Can You Put Pothos Cuttings Directly into the Dirt?
One of the things I love about pothos is how vibrantly they grow, no matter what you throw at them. Put a fresh cutting straight in a pot of appropriate soil, and you have an even chance of it setting root and taking off.
The trick to vigorous pothos cuttings is to ensure they have at least one mature, healthy node. A node is a point of growth, easiest to find in pothos as a leaf with a root popping out underneath.
If you’ve kept your pothos in high humidity conditions, these aerial roots can become real beasts, two or even three inches long (5 to 7cm).
To prepare a cutting, remove it half an inch below the node and snip away the leaf. Let the tissue dry a little – no more than an hour or two – and you can pop the whole thing straight into the dirt.
For more reliable results, it’s a good idea to propagate pothos in water or on damp sphagnum moss or coir.

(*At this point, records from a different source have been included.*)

(** [from_dict] fills the configuration [BertConfig(-1)] with the items of
    the dictionary: an attribute has the value the dictionary gives its
    name, and the default of the constructor when the dictionary has no such
    key; without a key [vocab_size] the vocabulary size is [-1]. *)
Theorem from_dict_overlays_defaults (files : file_system) (next id : nat)
  (items : list (string * pyvalue)) :
  NoDup (map fst items) ->
  exists next' id' attributes,
    from_dict files next (VDict id items) = Ok (next', VDict id' attributes) /\
    (forall key,
       dict_get key attributes =
       match dict_get key items with
       | Some v => Some v
       | None =>
           dict_get key
             (attributes_of
                (BertConfig_init files next (VInt (-1)) default_arguments))
       end) /\
    (dict_get "vocab_size" items = None ->
     dict_get "vocab_size" attributes = Some (VInt (-1))).
Proof.
  intros Hnd. unfold from_dict. cbn [BertConfig_init attributes_of].
  eexists. eexists. eexists. split; [reflexivity|].
  assert (H : forall key attrs,
            dict_get key (set_items items attrs) =
            match dict_get key items with
            | Some v => Some v
            | None => dict_get key attrs
            end)
    by (intros key attrs; now apply dict_get_set_items).
  unfold set_items in H. split.
  - intros key. apply H.
  - intros Hv. rewrite H, Hv. reflexivity.
Qed.

Example from_dict_overlays_defaults_witness :
  exists next' id' attributes,
    from_dict (fun _ => None) 0 (VDict 7 [("hidden_size", VInt 1024)]) =
    Ok (next', VDict id' attributes) /\
    (forall key,
       dict_get key attributes =
       match dict_get key [("hidden_size", VInt 1024)] with
       | Some v => Some v
       | None =>
           dict_get key
             (attributes_of
                (BertConfig_init (fun _ => None) 0 (VInt (-1))
                   default_arguments))
       end) /\
    (dict_get "vocab_size" [("hidden_size", VInt 1024)] = None ->
     dict_get "vocab_size" attributes = Some (VInt (-1))).
Proof.
  apply (from_dict_overlays_defaults (fun _ => None) 0 7
           [("hidden_size", VInt 1024)]).
  constructor; [intros []|constructor].
Defined.

Lemma dict_set_new k v items :
  ~ In k (map fst items) -> dict_set k v items = (items ++ [(k, v)])%list.
Proof.
  induction items as [|[k0 v0] items IH]; intros Hin; cbn [dict_set app].
  - reflexivity.
  - destruct (String.eqb_spec k0 k) as [->|Hk].
    + exfalso. apply Hin. now left.
    + rewrite IH; [reflexivity|]. intros H. apply Hin. now right.
Qed.

Lemma set_items_new items :
  NoDup (map fst items) ->
  forall attrs,
    (forall k, In k (map fst items) -> ~ In k (map fst attrs)) ->
    set_items items attrs = (attrs ++ items)%list.
Proof.
  unfold set_items.
  induction items as [|[k v] items IH]; intros Hnd attrs Hdis.
  - cbn [fold_left]. now rewrite app_nil_r.
  - cbn [map fst] in Hnd. inversion Hnd as [|? ? Hk Hrest]; subst.
    cbn [fold_left fst snd].
    rewrite dict_set_new by (apply Hdis; now left).
    rewrite (IH Hrest).
    + now rewrite <- app_assoc.
    + intros k0 Hk0. rewrite map_app, in_app_iff. cbn [map fst In].
      intros [Hin|[<-|[]]].
      * apply (Hdis k0); [now right|exact Hin].
      * exact (Hk Hk0).
Qed.

(** A configuration made from the path of a JSON file has the items of the
    file as its attributes, and nothing else: the keyword arguments of the
    constructor are not read, and an attribute the file does not name is not
    set, whatever the arguments are. *)
Theorem BertConfig_init_from_file_sets_no_default (files : file_system)
  (next id : nat) (path : string) (items : list (string * pyvalue))
  (args : init_arguments) :
  files path = Some (VDict id items) ->
  NoDup (map fst items) ->
  BertConfig_init files next (VStr path) args = Ok (S next, VDict next items)
  /\
  (forall key, ~ In key (map fst items) ->
     dict_get key
       (attributes_of (BertConfig_init files next (VStr path) args)) = None).
Proof.
  intros Hfile Hnd.
  assert (Hinit : BertConfig_init files next (VStr path) args =
                  Ok (S next, VDict next items)).
  { cbn [BertConfig_init]. rewrite Hfile.
    pose proof (set_items_new items Hnd [] (fun k _ H => H)) as Hs.
    unfold set_items in Hs. rewrite Hs. reflexivity. }
  split; [exact Hinit|].
  intros key Hkey. rewrite Hinit. cbn [attributes_of].
  now apply dict_get_absent.
Qed.

Definition sample_files : file_system :=
  fun path =>
    if String.eqb path "bert_config.json"
    then Some (VDict 0 [("vocab_size", VInt 30522)])
    else None.

Example BertConfig_init_from_file_witness :
  BertConfig_init sample_files 1 (VStr "bert_config.json") default_arguments =
  Ok (2, VDict 1 [("vocab_size", VInt 30522)])
  /\
  (forall key, ~ In key (map fst [("vocab_size", VInt 30522)]) ->
     dict_get key
       (attributes_of
          (BertConfig_init sample_files 1 (VStr "bert_config.json")
             default_arguments)) = None).
Proof.
  apply (BertConfig_init_from_file_sets_no_default sample_files 1 0
           "bert_config.json" [("vocab_size", VInt 30522)] default_arguments).
  - reflexivity.
  - constructor; [intros []|constructor].
Defined.


End ConfigDictFacts.

(* ================================================================== *)
(** * The contrastive losses *)
(* ================================================================== *)

Module Losses.

Import PyObjects.
Local Open Scope R_scope.
Local Open Scope exc_scope.

(** A plain [assert]: an [AssertionError] without arguments. *)
Definition assert (b : bool) : result unit :=
  if b then Ok tt else Raise (AssertionError []).

(** [t.size()[0]], [t.shape[0]] *)
Definition size0 (t : ndarray) : result nat :=
  match shape t with
  | n :: _ => Ok n
  | [] => Raise IndexError
  end.

(** [t.dim()] *)
Definition dim (t : ndarray) : nat := length (shape t).

(** [check_type_forward((x0, x1, y))], the same in [ContrastiveLoss] and
    [ContrastiveLoss_negativefocus]. *)
Definition check_type_forward (x0 x1 y : ndarray) : result unit :=
  _ <- assert (TFLoader.shape_eqb (shape x0) (shape x1)) ;;
  n1 <- size0 x1 ;;
  ny <- size0 y ;;
  _ <- assert (n1 =? ny)%nat ;;
  n1 <- size0 x1 ;;
  _ <- assert (0 <? n1)%nat ;;
  _ <- assert (dim x0 =? 2)%nat ;;
  _ <- assert (dim x1 =? 2)%nat ;;
  assert (dim y =? 1)%nat.

(** The rows of a tensor with two axes. *)
Definition rows (t : ndarray) : tensor2 :=
  match shape t with
  | [n; d] => SelfAttention.view_heads n d (data t)
  | _ => []
  end.

(** [torch.clamp(v, min=m)] *)
Definition clamp_min (m v : R) : R := Rmax m v.

(** [dist_sq] and the clamped [dist] of the two forward passes. *)
Definition squared_distances (x0 x1 : ndarray) : tensor1 :=
  let diff := zip_with (zip_with Rminus) (rows x0) (rows x1) in
  map (fun r => sum (map (fun v => v ^ 2) r)) diff.

Definition clamped_distances (margin : R) (dist_sq : tensor1) : tensor1 :=
  let dist := map sqrt dist_sq in
  let mdist := map (fun v => margin - v) dist in
  map (clamp_min 0) mdist.

(** [ContrastiveLoss.forward] *)
Definition ContrastiveLoss_forward (margin : R) (x0 x1 y : ndarray)
  : result R :=
  _ <- check_type_forward x0 x1 y ;;
  let dist_sq := squared_distances x0 x1 in
  let dist := clamped_distances margin dist_sq in
  let loss :=
    zip_with Rplus
      (zip_with Rmult (map (fun v => 1 - v) (data y)) dist_sq)
      (zip_with Rmult (data y) (map (fun v => v ^ 2) dist)) in
  n <- size0 x0 ;;
  Ok (sum loss / 2 / INR n).

(** [ContrastiveLoss_negativefocus.forward]: the term of the pairs labelled
    one counts twice. *)
Definition ContrastiveLoss_negativefocus_forward (margin : R)
  (x0 x1 y : ndarray) : result R :=
  _ <- check_type_forward x0 x1 y ;;
  let dist_sq := squared_distances x0 x1 in
  let dist := clamped_distances margin dist_sq in
  let loss :=
    zip_with Rplus
      (zip_with Rmult (map (fun v => 1 - v) (data y)) dist_sq)
      (map (fun v => v * 2)
         (zip_with Rmult (data y) (map (fun v => v ^ 2) dist))) in
  n <- size0 x0 ;;
  Ok (sum loss / 2 / INR n).

(** The entries of a tensor are as many as its shape says. *)
Definition well_formed (t : ndarray) : Prop :=
  length (data t) = product (shape t).

End Losses.

Module LossesFacts.

Import PyObjects Losses.
Local Open Scope R_scope.
Local Open Scope exc_scope.

(** ** The checks on the shapes *)

(** The shapes both forward passes accept: [n] pairs of rows of [d]
    entries, one label for every pair, and at least one pair. *)
Definition accepted_shapes (x0 x1 y : ndarray) : Prop :=
  exists n d, (0 < n)%nat /\
    shape x0 = [n; d] /\ shape x1 = [n; d] /\ shape y = [n].

Lemma check_type_forward_cases (x0 x1 y : ndarray) :
  (check_type_forward x0 x1 y = Ok tt /\ accepted_shapes x0 x1 y) \/
  ((check_type_forward x0 x1 y = Raise (AssertionError []) \/
    check_type_forward x0 x1 y = Raise IndexError) /\
   ~ accepted_shapes x0 x1 y).
Proof.
  unfold check_type_forward, accepted_shapes, size0, dim, assert.
  destruct (TFLoader.shape_eqb (shape x0) (shape x1)) eqn:Heq; cbn [bind].
  - apply TFLoaderFacts.shape_eqb_eq in Heq. rewrite Heq.
    destruct (shape x1) as [|n1 s1]; cbn [bind].
    { right. split; [now right|]. intros (n & d & _ & _ & H & _).
      discriminate H. }
    destruct (shape y) as [|ny sy]; cbn [bind].
    { right. split; [now right|]. intros (n & d & _ & _ & _ & H).
      discriminate H. }
    destruct (Nat.eqb_spec n1 ny) as [<-|Hn]; cbn [bind].
    2:{ right. split; [now left|]. intros (n & d & _ & _ & H1 & H2).
        injection H1 as <- _. injection H2 as <- _. congruence. }
    destruct (Nat.ltb_spec 0 n1) as [Hpos|Hpos]; cbn [bind].
    2:{ right. split; [now left|]. intros (n & d & Hn & _ & H1 & _).
        injection H1 as <- _. lia. }
    cbn [length].
    destruct s1 as [|d1 [|d2 s1]]; cbn [length Nat.eqb bind];
      try (right; split; [now left|];
           intros (n & d & _ & _ & H1 & _); discriminate H1).
    destruct sy as [|d2 sy]; cbn [length Nat.eqb bind].
    + left. split; [reflexivity|]. exists n1, d1. auto.
    + right. split; [now left|]. intros (n & d & _ & _ & _ & H2).
      discriminate H2.
  - right. split; [now left|]. intros (n & d & _ & H0 & H1 & _).
    assert (Hs : TFLoader.shape_eqb (shape x0) (shape x1) = true)
      by (apply TFLoaderFacts.shape_eqb_eq; congruence).
    congruence.
Qed.

Lemma accepted_size0 (x0 x1 y : ndarray) :
  accepted_shapes x0 x1 y -> exists n, (0 < n)%nat /\ size0 x0 = Ok n.
Proof.
  intros (n & d & Hn & H0 & _). exists n. unfold size0. now rewrite H0.
Qed.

Sometimes the natural microbes in soil cause cuttings to rot. Water propagation reduces this likelihood significantly due to the anaerobic conditions in the water. Moss and coir are acidic enough to act as an antiseptic. Both options give you an almost infallible strike rate.
How Often Do I Need to Repot My Pothos?
Pothos require potting into a new pot every two years or if they become root-bound, but they don’t mind close quarters as long as you fertilize them regularly.
A dose of liquid fertilizer, diluted to half strength, is often enough to provide essential nutrients even if the plant is crammed into a small pot.
It’s the best time to re-pot when the pothos stops putting out new leaves and starts dropping the older ones. You may find it’s always limp, no matter how much water you give it, and the soil never remains damp for long.
You may also see the plant’s roots wending their way out drainage holes or that the holes are entirely blocked, and no water drains at all.
Upgrade your pothos to a bigger pot, at most two inches larger across the top than the last. The roots won’t take long to expand out into the new soil.
Go too large, and you risk developing stagnant areas in the soil, where water sits for extended periods beyond the reach of the roots. This can cause fungal disease and is to be avoided.